**WHAT THE TASK ASKS**
Take the records below and retype them line by line, from the first line through the one containing "match checker_phase fuel"; stop there.

**MATERIAL FOR THE TASK**
=== Begin Enclosure ===

(* ===== verification/BenchTrace.v ===== *)
(** The main loop as the checker sees it: a run of the loop is the run of the checker
    on the events of the core -- the TLB writes logged at each edge of the clock and
    one cycle per iteration, in order -- so what [Cosim] and [Lockstep] show of event
    lists holds of whole simulations. *)
From S2P Require Import Prelude Bits Insns State Mem Wf Exc Tlb Fp Exec Devices Bus Cosim CosimProps Snoop Latency Bench BenchProps Lockstep.

Section trace.
Context `{Config, HostFP} {K : Type} `{Core K}.
Variable fuel : nat.
Variable o : bench_opts.
Implicit Types (l : loop_t K).

(** ** The events *)
Definition write_event '(entry, ehi, elo0, elo1, pm) : event := EvTlbWrite entry ehi elo0 elo1 pm.
(** The TLB writes of [tb->clk = v; tb->eval();]. *)
Definition edge_events (v : bool) l : list event := map write_event (tlb_writes (set_clk v (l_pins l)) (core l)).
(** The pins at the rising edge are the ones [rise] leaves. *)
Definition rise_events l : list event :=
  map write_event (tlb_writes (l_pins (rise o (inject_phase o l))) (core l)).
Definition cycle_events l : list event := rise_events l ++ [EvCycle (o_tb (tb (high_phase o l)))].
(** The falling edge, where the iteration gets there; [l1] is what the checker leaves. *)
Definition low_phase l1 : result (loop_t K) :=
  port_phase o (inflight_phase (with_last_retire (u64 (last_retire l1 + 1)) l1)).
Definition fall_events l : list event :=
  match checker_phase fuel o (high_phase o l) with
  | Ok (l1, Continue) => match low_phase l1 with Ok l2 => edge_events false l2 | Stop _ => [] end
  | _ => []
  end.
(** The events of [n] turns of the loop. *)
Fixpoint trace (n : nat) l : list event :=
  match n with
  | O => []
  | S n =>
      match loop_guard o l with
      | Some _ => []
      | None =>
          cycle_events l ++
          match iteration fuel o l with Ok (l1, None) => fall_events l ++ trace n l1 | _ => [] end
      end
  end.

(** ** The checker through the loop *)
Lemma run_app es es' c : run fuel (es ++ es') c =
  let! (c, v) := run fuel es c in match v with Break => Ok (c, Break) | Continue => run fuel es' c end.
Proof.
  revert c. induction es as [|[entry ehi elo0 elo1 pm|t] es IH]; intros c; [done|apply IH|]. cbn [app run].
  destruct (cycle fuel t c) as [[c1 []]|]; [apply IH|done|done].
Qed.
Lemma run_writes ws c : run fuel (map write_event ws) c =
  Ok (foldl (fun c '(entry, ehi, elo0, elo1, pm) => tlb_wr_log entry ehi elo0 elo1 pm c) c ws, Continue).
Proof. revert c. induction ws as [|[[[[entry ehi] elo0] elo1] pm] ws IH]; intros c; [done|apply IH]. Qed.
Lemma run_edge v l : run fuel (edge_events v l) (l_chk l) = Ok (l_chk (evaluate v l), Continue).
Proof. apply run_writes. Qed.
Lemma high_chk l : l_chk (high_phase o l) = l_chk (rise o (inject_phase o l)).
Proof.
  unfold high_phase. set (l1 := rise o _). clearbody l1. set (l2 := tip_phase _). assert (l_chk l2 = l_chk l1) as <-.
  { unfold l2, tip_phase. destruct (tip_charge _ _ _). cbn. unfold console_phase. by destruct (o_putchar _). }
  unfold retire_phase. by destruct (negb _).
Qed.
Lemma port_chk l : post (fun l' => l_chk l' = l_chk l) (port_phase o l).
Proof.
  unfold port_phase. cbv zeta. destruct (match accepted _ _ with Some _ => _ | None => _ end) as [j|]; [|done]. cbn [mbind result_bind].
  destruct (negedge_drawn _ _ _ _ _ _) as [[p g]|]; [|done]. cbn [mbind result_bind]. by destruct (reply p), (o_mem_req (tb l)).
Qed.
(** Up to the checker's verdict an iteration is its events. *)
Lemma run_cycle_events l : enable_chk o = true -> run fuel (cycle_events l) (l_chk l) =
  let! (l1, v) := checker_phase fuel o (high_phase o l) in Ok (l_chk l1, v).
Proof.
  intros Hchk. unfold cycle_events. rewrite run_app. unfold rise_events. rewrite run_writes. cbn [mbind result_bind run].
  unfold checker_phase. rewrite Hchk, high_chk. set (c := foldl _ _ _). change (l_chk (rise o (inject_phase o l))) with c.
  destruct (cycle fuel _ c) as [[d []]|]; done.
Qed.
(** What one iteration does to the checker. *)
Definition iterates l (r : loop_t K * option exit_reason) : Prop :=
  match r.2 with
  | Some CheckerStop => run fuel (cycle_events l) (l_chk l) = Ok (l_chk r.1, Break)
  | Some _ => run fuel (cycle_events l) (l_chk l) = Ok (l_chk r.1, Continue)
  | None => run fuel (cycle_events l ++ fall_events l) (l_chk l) = Ok (l_chk r.1, Continue)
  end.
Lemma iteration_runs l : enable_chk o = true -> post (iterates l) (iteration fuel o l).
Proof.
  intros Hchk. unfold iterates, iteration. rewrite run_app, (run_cycle_events l Hchk). unfold fall_events.
  destruct (checker_phase fuel o (high_phase o l)) as [[l1 v]|]; [|done]. cbn [mbind result_bind]. destruct v; [|done].
  set (l2 := with_last_retire _ l1). assert (l_chk l2 = l_chk l1) as E2 by done. destruct (stop_reason l2) as [r|] eqn:Er.
  - destruct r; try done. by apply stop_reason_checker in Er.
  - rewrite Hchk. unfold low_phase. fold l2. pose proof (port_chk (inflight_phase l2)) as Hp. destruct (port_phase o (inflight_phase l2)) as [l3|]; [|done].
    cbn [post snd fst mbind result_bind] in *. change (l_chk l1) with (l_chk (inflight_phase l2)). by rewrite <- Hp, run_edge.
Qed.
(** The loop is the checker on its trace. *)
Definition verdict_of (r : exit_reason) : verdict := if decide (r = CheckerStop) then Break else Continue.
Lemma guard_not_checker l : loop_guard o l <> Some CheckerStop.
Proof. unfold loop_guard. by repeat case_match. Qed.
Lemma main_loop_runs n l : enable_chk o = true ->
  post (fun '(l', r) => run fuel (trace n l) (l_chk l) = Ok (l_chk l', verdict_of r)) (main_loop fuel o n l).
Proof.
  intros Hchk. revert l. induction n as [|n IH]; intros l; cbn [main_loop trace]; [done|].
  destruct (loop_guard o l) as [r|] eqn:Eg.
  { cbn. unfold verdict_of. rewrite decide_False; [done|]. intros ->. by apply guard_not_checker in Eg. }
  pose proof (iteration_runs l Hchk) as Hi. destruct (iteration fuel o l) as [[l1 [r|]]|]; [..|done]; cbn [mbind result_bind post iterates fst snd] in *.
  - rewrite app_nil_r. unfold verdict_of. by destruct r.
  - specialize (IH l1). rewrite app_assoc, run_app, Hi. exact IH.
Qed.
(** The core's cycles all accepted, only the memory port can stop the process. *)
Lemma run_prefix es es' c d : run fuel (es ++ es') c = Ok (d, Continue) ->
  exists b, run fuel es c = Ok (b, Continue) /\ run fuel es' b = Ok (d, Continue).
Proof.
  rewrite run_app. destruct (run fuel es c) as [[b []]|]; cbn [mbind result_bind]; [|done|done]. intros E. by exists b.
Qed.
Definition stopped_by_port n l : Prop :=
  exists l1 l2 w, reaches fuel o l l1 /\ checker_phase fuel o (high_phase o l1) = Ok (l2, Continue) /\
    low_phase l2 = Stop w /\ main_loop fuel o n l = Stop w.
Lemma iteration_stops l w d : enable_chk o = true -> run fuel (cycle_events l) (l_chk l) = Ok (d, Continue) ->
  iteration fuel o l = Stop w -> exists l2, checker_phase fuel o (high_phase o l) = Ok (l2, Continue) /\ low_phase l2 = Stop w.
Proof.
  intros Hchk. rewrite (run_cycle_events l Hchk). unfold iteration. destruct (checker_phase fuel o (high_phase o l)) as [[l1 []]|]; cbn [mbind result_bind]; [|done|done].
  intros _ Hw. exists l1. split; [done|]. destruct (stop_reason _); [done|]. rewrite Hchk in Hw. unfold low_phase.
  destruct (port_phase o _); cbn [mbind result_bind] in Hw; congruence.
Qed.
Lemma port_cycle l : post (fun l' => l_cycle l' = l_cycle l) (port_phase o l).
Proof.
  unfold port_phase. cbv zeta. destruct (match accepted _ _ with Some _ => _ | None => _ end) as [j|]; [|done]. cbn [mbind result_bind].
  destruct (negedge_drawn _ _ _ _ _ _) as [[p g]|]; [|done]. cbn [mbind result_bind]. by destruct (reply p), (o_mem_req (tb l)).
Qed.
Lemma iteration_cycle l : post (fun r => r.2 = None -> l_cycle r.1 = u64 (l_cycle l + 1)) (iteration fuel o l).
Proof.
  unfold iteration. rewrite <- (high_cycle o l). set (h := high_phase o l).
  assert (post (fun r => l_cycle r.1 = l_cycle h) (checker_phase fuel o h)) as Hk.
  { unfold checker_phase. match goal with |- context [if enable_chk o then ?a else ?b] => destruct (if enable_chk o then a else b) as [[c v]|] end; done. }
  destruct (checker_phase fuel o h) as [[l1 v]|]; [|done]. cbn [mbind result_bind post fst] in *. destruct v; [|done].
  set (l2 := with_last_retire _ l1). destruct (stop_reason l2); [done|]. set (l3 := if enable_chk o then l2 else _).
  assert (l_cycle l3 = l_cycle h) as E3 by (unfold l3; destruct (enable_chk o); exact Hk).
  pose proof (port_cycle (inflight_phase l3)) as Hp. destruct (port_phase o (inflight_phase l3)) as [l4|]; [|done].
  cbn [mbind result_bind post fst snd] in *. intros _. rewrite <- E3. unfold fall. cbn. by rewrite Hp.
Qed.
Lemma loop_total n l d : enable_chk o = true -> 0 <= l_cycle l <= max_cycle o -> max_cycle o < 2 ^ 64 ->
  (Z.to_nat (max_cycle o - l_cycle l) < n)%nat -> run fuel (trace n l) (l_chk l) = Ok (d, Continue) ->
  (exists l' r, main_loop fuel o n l = Ok (l', r) /\ reason_ok o r l') \/ stopped_by_port n l.
Proof.
  intros Hchk Hc Hm. revert l Hc. induction n as [|n IH]; intros l Hc Hn Hr; [lia|]. unfold stopped_by_port. cbn [main_loop trace] in *.
  destruct (loop_guard o l) as [r|] eqn:Eg; [left; exists l, r; split; [done|apply guard_ok; [done|lia]]|].
  pose proof (guard_none o l Eg) as Hlt. pose proof (iteration_cycle l) as Hi. pose proof (iteration_reason fuel o l) as Hq. pose proof (iteration_runs l Hchk) as Hx.
  apply run_prefix in Hr as (b & Hb & Hr). destruct (iteration fuel o l) as [[l1 [r|]]|w] eqn:Ei; cbn [mbind result_bind post fst snd iterates] in *.
  - left. by exists l1, r.
  - specialize (Hi eq_refl). rewrite wrapu_id in Hi by (unfold in_u; lia). rewrite run_app, Hb in Hx. cbn [mbind result_bind] in Hx.
    apply run_prefix in Hr as (b1 & Hb1 & Hr). rewrite Hx in Hb1. injection Hb1 as <-.
    destruct (IH l1 ltac:(lia) ltac:(lia) Hr) as [Hd|(l2 & l3 & w & Hre & Hk & Hl & Hw)]; [by left|right].
    exists l2, l3, w. split; [by eapply reaches_first|done].
  - right. destruct (iteration_stops l w b Hchk Hb Ei) as (l2 & Hk & Hl). exists l, l2, w. split; [apply reaches_here|done].
Qed.
End trace.

(** C24. The checker accepts a correct core, with the exceptions named here.  Let the
    events the main loop draws from the core follow the interpreter: at every instruction
    boundary the low words of the program counters and the registers agree (register 0
    as the interpreter holds it, which the checker compares too), however the
    retirements are packed into cycles, with TLB writes, interrupts between instructions
    and faulting instructions among them.  Let each retirement be [clear]: no BREAK or
    SYSCALL ends the run; no branch goes to its own delay slot; a slot that retires on
    the first port does not leave the vector area, and the word at the interpreter's pc
    is readable and no BREAK or SYSCALL; a handler is entered on the first port, from a
    fault outside the vector pages, by an instruction that does not read Count or Random.
    Let no bus error come with a retirement.  Then the loop ends within the cycle limit
    for a reason other than the checker and the run is not flagged; short of that only
    the memory port can stop the process, on a cycle the checker has accepted.  That
    the code accuses or stops correct cores outside of [clear] is shown by
    [branch_to_own_slot_accused], [vector_escape_accused], [pending_syscall_ends_run],
    [handler_reads_count_accused] and [nested_fault_accused]. *)
Theorem correct_core_accepted `{Config, HostFP} {K} `{Core K} (fuel n : nat) (o : bench_opts) (l : loop_t K) (rs : list retirement)
    (Hchk : enable_chk o = true) (Hok : incorrect (l_chk l) = false) (Hl : 0 <= last_check (l_chk l) <= 2)
    (Hc : 0 <= l_cycle l <= max_cycle o) (Hm : max_cycle o < 2 ^ 64) (Hn : (Z.to_nat (max_cycle o - l_cycle l) < n)%nat)
    (Hf : follows fuel (Boundary, ss (l_chk l), g_pend_tlb (l_chk l)) (s_gpr (l_chk l)) (trace fuel o n l) rs)
    (Hk : Forall clear rs) (Hb : Forall bus_ok (trace fuel o n l)) :
  (exists l' r, main_loop fuel o n l = Ok (l', r) /\ r <> CheckerStop /\ reason_ok o r l' /\ incorrect (l_chk l') = false) \/
  stopped_by_port fuel o n l.
Proof.
  destruct (follows_ok fuel _ _ _ _ Hf Hk Hb (l_chk l)) as (d & Hd & Hi); [by split|].
  destruct (loop_total fuel o n l d Hchk Hc Hm Hn Hd) as [(l' & r & Er & Hq)|Hs]; [left|by right].
  pose proof (main_loop_runs fuel o n l Hchk) as Hr. rewrite Er in Hr. cbn in Hr. rewrite Hr in Hd. unfold verdict_of in Hd.
  destruct (decide (r = CheckerStop)) in Hd; [done|]. injection Hd as <-. by exists l', r.
Qed.

(** ** A correct core in the loop *)
(** A core that plays its outputs, one per rising edge, and finishes at the end. *)
#[export] Instance scripted_core : Core (list tb_out) := {|
  eval p k := if clk p then tail k else k; outs k := default idle_out (head k);
  got_finish k := bool_decide (length k <= 1)%nat; tlb_writes _ _ := [] |}.
Definition shows (t : tb_t) : tb_out := mk_tb_out t false false None true None false false false false false 0 0 1 0.
(** The loop of [loop_words]: the core retires the branch alone, its slot with the
    instruction at the target. *)
Definition scripted_loop : loop_t (list tb_out) :=
  let c := machine (kseg1 0) [(0x08000000, loop_words)] in
  let k := idle_out :: map shows [retire1 (kseg1 0) 1 5; retire1 (kseg1 4) 0 0; retire2 (kseg1 8) 2 7 (kseg1 16) 3 6] in
  mk_loop k pins_init c (mk_port (-1) (mk_bus (mem (ss c)) 0 None []) false None) latgen_init injector_init 0 0 0 0 counters_init.
Example scripted_trace : @trace r4400_config indefinite_host _ scripted_core 4 sample_bench 30 scripted_loop = loop_events.
Proof. vm_compute. reflexivity. Qed.
Lemma correct_core_accepted_witness :
  (exists l' r, @main_loop r4400_config indefinite_host _ scripted_core 4 sample_bench 30 scripted_loop = Ok (l', r) /\
     r <> CheckerStop /\ @reason_ok _ scripted_core sample_bench r l' /\ incorrect (l_chk l') = false) \/
  @stopped_by_port r4400_config indefinite_host _ scripted_core 4 sample_bench 30 scripted_loop.
Proof.
  destruct loop_follows as (rs & Hf & Hk & Hb).
  apply (@correct_core_accepted r4400_config indefinite_host _ scripted_core 4 30 sample_bench scripted_loop rs);
    [reflexivity|reflexivity|vm_compute; by split|split; discriminate|reflexivity|cbn; lia|..].
  - rewrite scripted_trace. exact Hf.
  - exact Hk.
  - rewrite scripted_trace. exact Hb.
Defined.
(** The run ends because the core finishes. *)
Example scripted_end :
  post (fun '(l', r) => r = GotFinish /\ u32 (pc (ss (l_chk l'))) = u32 (kseg1 20) /\ insns_retired l' = 4 /\ incorrect (l_chk l') = false)
    (@main_loop r4400_config indefinite_host _ scripted_core 4 sample_bench 30 scripted_loop).
Proof. vm_compute. by split. Qed.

=== End Enclosure ===

**RESULT**
(* ===== verification/BenchTrace.v ===== *)
(** The main loop as the checker sees it: a run of the loop is the run of the checker
    on the events of the core -- the TLB writes logged at each edge of the clock and
    one cycle per iteration, in order -- so what [Cosim] and [Lockstep] show of event
    lists holds of whole simulations. *)
From S2P Require Import Prelude Bits Insns State Mem Wf Exc Tlb Fp Exec Devices Bus Cosim CosimProps Snoop Latency Bench BenchProps Lockstep.

Section trace.
Context `{Config, HostFP} {K : Type} `{Core K}.
Variable fuel : nat.
Variable o : bench_opts.
Implicit Types (l : loop_t K).

(** ** The events *)
Definition write_event '(entry, ehi, elo0, elo1, pm) : event := EvTlbWrite entry ehi elo0 elo1 pm.
(** The TLB writes of [tb->clk = v; tb->eval();]. *)
Definition edge_events (v : bool) l : list event := map write_event (tlb_writes (set_clk v (l_pins l)) (core l)).
(** The pins at the rising edge are the ones [rise] leaves. *)
Definition rise_events l : list event :=
  map write_event (tlb_writes (l_pins (rise o (inject_phase o l))) (core l)).
Definition cycle_events l : list event := rise_events l ++ [EvCycle (o_tb (tb (high_phase o l)))].
(** The falling edge, where the iteration gets there; [l1] is what the checker leaves. *)
Definition low_phase l1 : result (loop_t K) :=
  port_phase o (inflight_phase (with_last_retire (u64 (last_retire l1 + 1)) l1)).
Definition fall_events l : list event :=
  match checker_phase fuel o (high_phase o l) with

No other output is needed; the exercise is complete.